◆ **Records for this exercise**:

▼

(** The removals fail when a check does: a single rotation is done where a double one is
    needed. *)
Fixpoint av_greatest t : outcome (htree W * (Z * W)) :=
  match t with
  | BL => Crash AssertFailed
  | BN l a x BL => Ret (l, (a, x.2))
  | BN l a x r =>
      '(r, m) ← av_greatest r;
      let t := up_sl (BN l a x r) in assertP (balanced t) ;; Ret (t, m)
  end.
Fixpoint av_least t : outcome (htree W * (Z * W)) :=
  match t with
  | BL => Crash AssertFailed
  | BN BL a x r => Ret (r, (a, x.2))
  | BN l a x r =>
      '(l, m) ← av_least l;
      let t := up_sr (BN l a x r) in assertP (balanced t) ;; Ret (t, m)
  end.
Definition av_join l r : outcome (htree W) :=
  match l, r with
  | BL, _ => Ret r
  | _, BL => Ret l
  | _, _ =>
      if hgt r <? hgt l then '(l, m) ← av_greatest l; Ret (mkb l m.1 m.2 r)
      else '(r, m) ← av_least r; Ret (mkb l m.1 m.2 r)
  end.
Fixpoint av_remove t w : outcome (htree W) :=
  match t with
  | BL => Crash OutOfBounds
  | BN l a x r =>
      let c := doCompare x.2 w in
      if c <? 0 then
        r ← av_remove r w;
        let t := up_sl (BN l a x r) in assertP (balanced t) ;; Ret t
      else if 0 <? c then
        l ← av_remove l w;
        let t := up_sr (BN l a x r) in assertP (balanced t) ;; Ret t
      else av_join l r
  end.

Lemma assertP_Ret {A} b (x y : A) : (assertP b ;; Ret x) = Ret y -> b = true /\ y = x.
Proof. destruct b; [|done]. by intros [= ->]. Qed.
Lemma assertP_pair {A B} b (x x' : A) (y y' : B) : (assertP b ;; Ret (x, y)) = Ret (x', y') -> b = true /\ x' = x /\ y' = y.
Proof. destruct b; [|done]. by intros [= -> ->]. Qed.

▲

◆ **What is being asked**: Look back at the entries above. Retype the line with "else if 0 <? c then", the line with "Proof. destruct b; [|done]. by intros [= ->].", and all lines in between.

◆ **Worked solution**:
      else if 0 <? c then
        l ← av_remove l w;
        let t := up_sr (BN l a x r) in assertP (balanced t) ;; Ret t
      else av_join l r
  end.

Lemma assertP_Ret {A} b (x y : A) : (assertP b ;; Ret x) = Ret y -> b = true /\ y = x.
Proof. destruct b; [|done]. by intros [= ->]. Qed.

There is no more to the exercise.